Crohn’s and colitis affect the digestive system and cause the intestinal tissue to become inflamed, form sores and bleed easily, leading to problems eating, bloody diarrhea and excruciating pain.

Most sufferers experience periods of remission and flare-ups of the disease, often requiring long-term medication, hospitalization or surgery.

Jessica Grossman, 14, of Toronto, was diagnosed as having Crohn’s five years ago. Since then, she has suffered greatly, enduring a number of drug treatments, all of which had severe side effects but none of which worked, and then surgery to remove her colon.

“It makes me happy to know they did this research because I don’t want other people to go through what I did,” Jessica said in an interview. She is currently in remission and remarkably healthy and active.

But Jonathan Grossman, Jessica’s father, said he is excited by the new finding.

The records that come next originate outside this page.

(* ===== verification/Text.v ===== *)
(** * Text: the parts of Go's [strings] package the token code uses

    Go strings are byte strings.  [space_len] recognises the UTF-8 encoding of
    the runes [unicode.IsSpace] accepts; because a leading byte is never a
    continuation byte, scanning bytewise finds exactly the runes the decoder
    finds, also in text that is not valid UTF-8.  On it stand [TrimSpace],
    [Fields], [Split] on one character and [Join], with the lemmas that relate
    them; then [unicode/utf8] on byte strings. *)

From S2P Require Import Prelude.

(** ** White space *)

(** The byte length of the white-space rune at the head of [s], zero if there
    is none. *)
Definition space_len (s : string) : nat :=
  match s with
  | EmptyString => 0
  | String a s1 =>
      let a := N_of_ascii a in
      if (N.leb 9 a && N.leb a 13) || N.eqb a 32 then 1
      else match s1 with
           | EmptyString => 0
           | String b s2 =>
               let b := N_of_ascii b in
               if N.eqb a 194 && (N.eqb b 133 || N.eqb b 160) then 2
               else match s2 with
                    | EmptyString => 0
                    | String c _ =>
                        let c := N_of_ascii c in
                        if (N.eqb a 225 && N.eqb b 154 && N.eqb c 128)
                           || (N.eqb a 226 && N.eqb b 128
                               && ((N.leb 128 c && N.leb c 138) || N.eqb c 168 || N.eqb c 169 || N.eqb c 175))
                           || (N.eqb a 226 && N.eqb b 129 && N.eqb c 159)
                           || (N.eqb a 227 && N.eqb b 128 && N.eqb c 128)
                        then 3 else 0
                    end
           end
  end.

(** [strings.TrimLeftFunc(s, unicode.IsSpace)]; [skip] counts the bytes left
    of a white-space rune already recognised. *)
Fixpoint trim_left (skip : nat) (s : string) : string :=
  match s with
  | EmptyString => ""
  | String c s' =>
      match skip with
      | S k => trim_left k s'
      | O => match space_len s with
             | O => s
             | S k => trim_left k s'
             end
      end
  end.

(** [strings.TrimRightFunc(s, unicode.IsSpace)]: cut at the first point after
    which only white space remains. *)
Fixpoint trim_right (s : string) : string :=
  match s with
  | EmptyString => ""
  | String c s' => if is_empty (trim_left 0 s) then "" else String c (trim_right s')
  end.

Definition trim_space (s : string) : string := trim_right (trim_left 0 s).

(** ** Fields *)

Definition flush (r : string * list string) : list string :=
  if is_empty r.1 then r.2 else r.1 :: r.2.

(** The token that continues at the head of [s], and the tokens after it. *)
Fixpoint fields_go (skip : nat) (s : string) : string * list string :=
  match s with
  | EmptyString => ("", [])
  | String c s' =>
      match skip with
      | S k => fields_go k s'
      | O => match space_len s with
             | O => let r := fields_go 0 s' in (String c r.1, r.2)
             | S k => ("", flush (fields_go k s'))
             end
      end
  end.

Definition fields (s : string) : list string := flush (fields_go 0 s).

“We’re quite cognizant of the fact that Crohn’s doesn’t just go away, so we really hope this will result in new treatments,” he said.

“Anything that alleviates the suffering of people with Crohn’s would be a godsend.”

Inflammatory bowel disease does not have a single cause but is believed to result from a combination of genetic and environmental factors, such as diet and exposure to disease. (When the body fights off disease, there is inflammation, and these diseases have their roots in inflammation gone awry.) The newly isolated gene is located on Chromosome 5.

It produces a protein that sits on the cell surface and regulates how substances enter and leave the cell. In a majority of Crohn’s disease patients, this protein functions improperly and allows in toxins.

Three years ago, French researchers discovered another abnormality, on Chromosome 16, that predisposes people to Crohn’s.

Dr. Siminovitch, who is also the founding scientist of Ellipsis Biotherapeutics Corp., said a person with both genetic abnormalities has a tenfold risk of developing Crohn’s disease.

She and her fellow researchers are now working on the development of a chemical that would alter the protein to restore its normal function. That chemical would become the basis of new drugs. The problem with drugs now being used to treat Crohn’s is that they are non-specific, and as a result have a lot of side effects.

Dr. Siminovitch said the findings could also shed light on the basic causes of chronic inflammation.